Improved Outcomes in Patients with Chronic Hepatitis C Treated with Sofosbuvir Velpatasvir

Treatment with fixed-dos combination sofosbuvir/velpatasvir yielded significant improvements in patient-reported outcomes.

“Sofosbuvir (SOF)/velpatasvir (VEL) is a new pan-genotypic regimen for hepatitis C virus (HCV) infection that has been associated with high efficacy. The goal of this study was to assess patient-reported outcomes (PROs),” said Zobair Younossi, MD, of the Center for Liver Disease, Department of Medicine, Inova Fairfax Hospital, at a presentation at Digestive Disease Week 2016, a joint meeting of the American Academy for the Study of Liver Diseases (AASLD), American Gastroenterological Association (AGA), the American Society for Gastrointestinal Endoscopy (ASGE), and the Society for Surgery of the Alimentary Tract (SSAT).

Patients with HCV infection often experience severe fatigue that impacts their health-related quality of life and work productivity. Previously used interferon-based regimens added to the impairment during and shortly after treatment. Newly developed interferon-free HCV regimens not only successfully clear the HCV virus but may also improve a number of different patient-reported outcomes.
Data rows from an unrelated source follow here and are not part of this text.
Lemma callPrice_deriv_spot :
  derivable_pt_lim (fun x => Formula.callPrice x K T r sigma) S
    (Formula.delta S K T r sigma).
Proof.
  destruct (d1_derivable_spot S K T r sigma Hvalid) as [l Hl].
  replace (Formula.delta S K T r sigma)
    with (1 * norm_cdf (Formula.d1 S K T r sigma)
          - 0 * norm_cdf (Formula.d1 S K T r sigma - sigma * sqrt T)
          + S * norm_pdf (Formula.d1 S K T r sigma) * 0)
    by (unfold Formula.delta; ring).
  exact (price_sensitivity (fun x => x) (fun _ => K * exp (- r * T))
           (fun x => Formula.d1 x K T r sigma) (fun _ => sigma * sqrt T)
           S 1 0 l 0
           (derivable_pt_lim_id S) (derivable_pt_lim_const _ S) Hl
           (derivable_pt_lim_const _ S) (density_balance S K T r sigma Hvalid)).
Qed.

Lemma callPrice_deriv_vol :
  derivable_pt_lim (fun x => Formula.callPrice S K T r x) sigma
    (Formula.vega S K T r sigma).
Proof.
  destruct (d1_derivable_vol S K T r sigma Hvalid) as [l Hl].
  replace (Formula.vega S K T r sigma)
    with (0 * norm_cdf (Formula.d1 S K T r sigma)
          - 0 * norm_cdf (Formula.d1 S K T r sigma - sigma * sqrt T)
          + S * norm_pdf (Formula.d1 S K T r sigma) * sqrt T)
    by (unfold Formula.vega; ring).
  exact (price_sensitivity (fun _ => S) (fun _ => K * exp (- r * T))
           (fun x => Formula.d1 S K T r x) (fun x => x * sqrt T)
           sigma 0 0 l (sqrt T)
           (derivable_pt_lim_const _ sigma) (derivable_pt_lim_const _ sigma) Hl
           (linear_deriv (sqrt T) sigma) (density_balance S K T r sigma Hvalid)).
Qed.

Lemma discount_deriv_rate (x : R) :
  derivable_pt_lim (fun x => K * exp (- x * T)) x (- (K * T * exp (- x * T))).
Proof.
  replace (- (K * T * exp (- x * T))) with (K * (exp (- x * T) * (- T))) by ring.
  apply (derivable_pt_lim_scal (fun x => exp (- x * T))).
  apply (derivable_pt_lim_comp (fun x => - x * T) exp).
  - apply (derivable_pt_lim_ext (fun x => 0 + - T * x)).
    + intro z. ring.
    + apply affine_deriv.
  - apply derivable_pt_lim_exp.
Qed.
In the ASTRAL-1 clinical trial, a phase 3, multicenter, multinational, blinded, placebo-controlled trial, patients with HCV genotypes 1-2 and 4-6 were randomized to receive either a fixed-dose combination of 400 mg/100 mg of SOF/VEL or matching placebo once daily for 12 weeks. This fixed-dose combination has been shown to be highly efficacious in HCV genotype 1-6 patients in a series of ASTRAL studies. Here, four different instruments, including the Short-Form 35 (SF-36), Functional Assessment of Chronic Illness Therapy-Fatigue (FACIT-F), Chronic Liver Disease-HCV (CLDQ-HCV), and Work Productivity and Activity Improvement-Specific Health Problem (WPAI:SP), were used to assess patient reported outcomes at baseline, during treatment, and up to 24 weeks of follow-up.

Patient-reported outcomes began to improve shortly after initiation of treatment with SOF/VEL, particularly in general health, emotional well-being, and by Week 4, all five domains of CLDQ-HCV had significantly improved by as much as 7.2 points on a scale of 0 to 100 (p<0.05). These improvements continued, with up to 8.2 point increased seen at Week 8 (p<0.05 for 12 out of 25 PROs) and up to 8.5 points by treatment Week 12 (p<0.05 for 16 out of 25 PROs).
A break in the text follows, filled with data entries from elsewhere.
(** Rounding yields a valid double when the exponent is not above its
    target. *)
Lemma binary_round_aux_valid (s : bool) (m e : Z) (l : location) :
  0 <= m -> e <= F64.fexp64 (Zdigits2 m + e) ->
  F64.is_double (binary_round_aux F64.prec F64.emax s m e l) = true.
Proof.
  intros Hm He. unfold F64.is_double, binary_round_aux.
  destruct (shr_fexp F64.prec F64.emax m e l) as [mrs' e'] eqn:E1.
  destruct (@shr_fexp_spec m e l mrs' e' Hm He E1) as (Hm' & He' & Hd').
  set (m1 := round_nearest_even (shr_m mrs') (loc_of_shr_record mrs')) in *.
  assert (Hm1 : 0 <= m1)
    by (destruct (round_nearest_even_cases (shr_m mrs') (loc_of_shr_record mrs'));
        unfold m1; lia).
  assert (Hd1 : Zdigits2 m1 = Zdigits2 (shr_m mrs')
                \/ Zdigits2 m1 = Zdigits2 (shr_m mrs') + 1).
  { unfold m1.
    destruct (round_nearest_even_cases (shr_m mrs') (loc_of_shr_record mrs')) as [->| ->];
      [now left | now apply digits_succ]. }
  pose proof (@digits_nonneg m Hm) as Hd.
  unfold F64.fexp64 in *.
  assert (He1 : e' <= F64.fexp64 (Zdigits2 m1 + e')) by (unfold F64.fexp64; lia).
  destruct (shr_fexp F64.prec F64.emax m1 e' loc_Exact) as [mrs'' e''] eqn:E2.
  destruct (@shr_fexp_spec m1 e' loc_Exact mrs'' e'' Hm1 He1 E2) as (Hm'' & He'' & Hd'').
  unfold F64.fexp64 in *.
  destruct (shr_m mrs'') as [|p|p] eqn:Ep; [reflexivity | | reflexivity].
  destruct (e'' <=? F64.emax - F64.prec) eqn:Eb; [| reflexivity].
  cbn [valid_binary]. unfold bounded. rewrite Eb, andb_true_r.
  unfold canonical_mantissa. apply Z.eqb_eq. rewrite fexp_eq. unfold F64.fexp64.
  change (Z.pos (digits2_pos p)) with (Zdigits2 (Z.pos p)).
  assert (Hp : 0 < Zdigits2 (Z.pos p)) by (apply digits_pos; lia).
  lia.
Qed.

Lemma binary_round_valid (s : bool) (m : positive) (e : Z) :
  F64.is_double (binary_round F64.prec F64.emax s m e) = true.
Proof.
  unfold binary_round, shl_align. rewrite fexp_eq.
  change (Z.pos (digits2_pos m)) with (Zdigits2 (Z.pos m)).
  destruct (F64.fexp64 (Zdigits2 (Z.pos m) + e) - e) as [|d|d] eqn:Ed;
    apply binary_round_aux_valid; try lia.
  rewrite digits_shl.
  replace (Zdigits2 (Z.pos m) + Z.pos d + F64.fexp64 (Zdigits2 (Z.pos m) + e))
    with (Zdigits2 (Z.pos m) + e) by lia.
  lia.
Qed.

Lemma binary_normalize_valid (m e : Z) (szero : bool) :
  F64.is_double (binary_normalize F64.prec F64.emax m e szero) = true.
Proof. destruct m; [reflexivity | |]; apply binary_round_valid. Qed.

(** The doubles are closed under the operations of the scale. *)

Lemma of_Z_valid (z : Z) : F64.is_double (F64.of_Z z) = true.
Proof. apply binary_normalize_valid. Qed.

Lemma sub_valid (x y : F64.t) :
  F64.is_double x = true -> F64.is_double y = true ->
  F64.is_double (SFsub F64.prec F64.emax x y) = true.
Proof.
  destruct x as [[]|[]| |sx mx ex], y as [[]|[]| |sy my ey];
    intros Hx Hy; try reflexivity; try assumption.
  apply binary_normalize_valid.
Qed.

Lemma canonical_cases (m : positive) (e : Z) :
  bounded F64.prec F64.emax m e = true ->
  F64.fexp64 (Zdigits2 (Z.pos m) + e) = e.
Proof.
  unfold bounded, canonical_mantissa. intros Hb.
  apply andb_true_iff in Hb. destruct Hb as [Hc _].
  apply Z.eqb_eq in Hc. exact Hc.
Qed.

Lemma mul_valid (x y : F64.t) :
  F64.is_double x = true -> F64.is_double y = true ->
  F64.is_double (SFmul F64.prec F64.emax x y) = true.
Proof.
  destruct x as [[]|[]| |sx mx ex], y as [[]|[]| |sy my ey];
    intros Hx Hy; try reflexivity.
  unfold F64.is_double in Hx, Hy. cbn [valid_binary] in Hx, Hy. cbn [SFmul].
  apply binary_round_aux_valid; [lia |].
  pose proof (canonical_cases _ _ Hx) as Cx.
  pose proof (canonical_cases _ _ Hy) as Cy.
  pose proof (digits_mul mx my) as Hd.
  assert (0 < Zdigits2 (Z.pos mx)) by (apply digits_pos; lia).
  assert (0 < Zdigits2 (Z.pos my)) by (apply digits_pos; lia).
  unfold F64.fexp64 in *. lia.
Qed.

End F64Valid.

(** ** The hit tester in binary64 *)

Section HitTester.

Variable p : GraphProps F64.t.
Hypothesis Hvalid : valid_series p.
Variables (host : Canvas F64.t) (event : MouseEvent F64.t) (before : option Z).

Local Abbreviation scales := (calculateScales p).
Local Abbreviation mouseX := (clientX event - rectLeft host)%js.
Local Abbreviation mouseY := (clientY event - rectTop host)%js.
Local Abbreviation dist := (pointDistance p scales mouseX mouseY).

Lemma dist_index (j : nat) (dj : F64.t) :
  dist j = Some dj -> (j < length (xData p))%nat.
Proof.
  unfold pointDistance, read. intros Hd.
  apply nth_error_Some. destruct (nth_error (xData p) j); [discriminate |].
  discriminate Hd.
Qed.

Lemma dist_not_negative (j : nat) (dj : F64.t) (s : bool) :
  dist j = Some dj -> SFltb dj (S754_zero s) = false.
Proof.
  unfold pointDistance. intros Hd.
  destruct (read (xData p) j) as [x|]; [| discriminate].
  destruct (read (yData p) j) as [y|]; [| discriminate].
  unfold bind in Hd. apply Some_inj in Hd. subst dj.
  unfold distance. exact (F64Facts.sqrt_not_negative _ s).
Qed.

(** The pixel position the hit tester computes is the one the renderer
    draws the point at. *)
Lemma pixel_is_canvas (x y : F64.t) :
  pixelX p scales x = toCanvasX (getCoordinateConverters p scales) x
  /\ pixelY p scales y = toCanvasY (getCoordinateConverters p scales) y.
Proof. split; reflexivity. Qed.

(** A pointer on a point's pixel position is at distance [+0] from it. *)
Lemma dist_on_point (i : nat) (x y : F64.t) :
  read (xData p) i = Some x -> read (yData p) i = Some y ->
  F64.is_finite mouseX = true -> F64.is_finite mouseY = true ->
  pixelX p scales x = mouseX -> pixelY p scales y = mouseY ->
  dist i = Some (S754_zero false).
Proof.
  intros Hx Hy HfX HfY HpX HpY. unfold pointDistance.
  rewrite Hx, Hy. unfold bind. rewrite HpX, HpY. unfold distance.
  change (mouseX - mouseX)%js with (SFsub F64.prec F64.emax mouseX mouseX).
  change (mouseY - mouseY)%js with (SFsub F64.prec F64.emax mouseY mouseY).
  rewrite (F64Facts.sub_diag _ HfX), (F64Facts.sub_diag _ HfY).
  reflexivity.
Qed.

Lemma hit_spec :
  exists h, handleMouseMove p (Some host) event before = Some h /\
    ((h = None /\ noneWithin p scales mouseX mouseY (length (xData p)))
     \/ (exists i di, h = Some (Z.of_nat i)
                      /\ nearestWithin p scales mouseX mouseY
                                       (length (xData p)) i di)).
Proof.
  apply (@handleMouseMove_spec F64.t binary64 binary64_metric
           F64Facts.ltb_irrefl F64Facts.ltb_trans); [| | exact Hvalid].
  - intros a b c Hab Hc. apply F64Facts.ltb_negtrans; [exact Hab |].
    exact (F64Facts.ltb_not_nan _ _ Hc).
  - exact F64Facts.ltb_20_Infinity.
Qed.

(** Nothing is strictly nearer than the point the scan retains. *)
Lemma nearest_is_minimum (i : nat) (di : F64.t) :
  nearestWithin p scales mouseX mouseY (length (xData p)) i di ->
  forall j dj, dist j = Some dj -> SFltb dj di = false.
Proof.
  intros (_ & _ & Hdi20 & Hnear) j dj Hdj.
  destruct (SFltb dj di) eqn:E; [| reflexivity].
  destruct (Hnear j dj) as [Hle _];
    [exact (dist_index _ Hdj) | exact Hdj | | now rewrite <- Hle].
  exact (F64Facts.ltb_trans _ _ _ E Hdi20).
Qed.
After treatment discontinuation, the improvements continued with increases of up to 9.5 points, 9.7 points, and 11.8 points by post-treatment weeks 4, 12, and 24, respectively. These results are in stark contrast with the flat or moderately decreased PROs observed during treatment with placebo.
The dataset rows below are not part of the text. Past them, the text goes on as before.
(** The three requests keep the primary key of the participants. *)
Lemma runOp_keeps_key (cid : string) (op : ParticipantOp) (db : DB) :
  noDupKey (participants db) = true ->
  noDupKey (participants (runOp cid db op)) = true.
Proof.
  intros Hnd. destruct op as [identity body rnd now | identity body rnd now
                              | identity didParam rnd now]; cbn [runOp].
  - unfold POST. step.
    destruct (findParticipant cid identity db) as [my |]; [| exact Hnd]. step.
    destruct (hasRole (part_role my) "admin"); [| exact Hnd]. step.
    destruct (isValidDid (add_did body)); [| exact Hnd]. step.
    destruct (negb (String.eqb (part_role my) "owner") && _)%bool;
      [exact Hnd |].
    destruct (isSome (findParticipant cid _ db)); [exact Hnd |].
    unfold insertParticipant at 1.
    destruct (findParticipant _ _ db) eqn:Efresh; cbn [isSome]; [exact Hnd |].
    destruct (isSome (findConversation _ db)); [| exact Hnd].
    set (db1 := mkDB _ _ _ _).
    assert (Hnd1 : noDupKey (participants db1) = true).
    { unfold db1. cbn [participants].
      apply noDupKey_app_fresh; [exact Hnd | exact Efresh]. }
    match goal with
    | |- context [insertMessage ?m db1] =>
        destruct (insertMessage m db1) as [db2 |] eqn:E2
    end; cbn [fst]; [| exact Hnd1].
    apply insertMessage_frame in E2. destruct E2 as [_ ->]. exact Hnd1.
  - unfold PATCH. step.
    destruct (isValidDid (role_did body)); [| exact Hnd]. step.
    destruct (Js.includes _ (role_role body)); [| exact Hnd]. step.
    destruct (findParticipant cid identity db) as [my |]; [| exact Hnd]. step.
    destruct (String.eqb (part_role my) "owner"); [| exact Hnd]. step.
    destruct (String.eqb (role_did body) identity); [exact Hnd |]. step.
    set (db1 := updateParticipantRole _ _ _ db).
    assert (Hnd1 : noDupKey (participants db1) = true).
    { unfold db1, updateParticipantRole. cbn [participants].
      rewrite noDupKey_map; [exact Hnd |].
      intros p. destruct (isParticipant _ _ p); split; reflexivity. }
    match goal with
    | |- context [insertMessage ?m db1] =>
        destruct (insertMessage m db1) as [db2 |] eqn:E2
    end; cbn [fst]; [| exact Hnd1].
    apply insertMessage_frame in E2. destruct E2 as [_ ->]. exact Hnd1.
  - unfold DELETE. step.
    destruct didParam as [did |]; [| exact Hnd]. step.
    destruct (negb (Js.truthyStr did) || negb (isValidDid did))%bool;
      [exact Hnd |].
    destruct (findParticipant cid identity db) as [my |]; [| exact Hnd].
    destruct (negb (String.eqb did identity)
              && negb (hasRole (part_role my) "admin"))%bool; [exact Hnd |].
    destruct (String.eqb did identity && String.eqb (part_role my) "owner")%bool;
      [exact Hnd |].
    destruct (findParticipant cid did db) as [target |]; [| exact Hnd].
    destruct (negb (String.eqb did identity)
              && hasRole (part_role target) (part_role my))%bool;
      [exact Hnd |].
    set (db1 := deleteParticipant cid did db).
    assert (Hnd1 : noDupKey (participants db1) = true).
    { unfold db1, deleteParticipant. cbn [participants].
      now apply noDupKey_filter. }
    match goal with
    | |- context [insertMessage ?m db1] =>
        destruct (insertMessage m db1) as [db2 |] eqn:E2
    end; cbn [fst]; [| exact Hnd1].
    apply insertMessage_frame in E2. destruct E2 as [_ ->]. exact Hnd1.
Qed.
Treatment with SOF/VEL yielded significant improvements in patient-reported outcomes, even after adjustment for gender, history of psychiatric disorders, type 2 diabetes, cirrhosis, and treatment history. Finally, patients who achieved sustained virologic responses also tended to experience improvements in patient-reported outcomes.

“The pan-genotypic regimen with a SOF/VEL fixed-dose combination has not only excellent efficacy but also has a significantly positive impact on patient experience during treatment and after receiving sustained viral response. These improvements occur early into treatment and are sustained after treatment completion,” he concluded.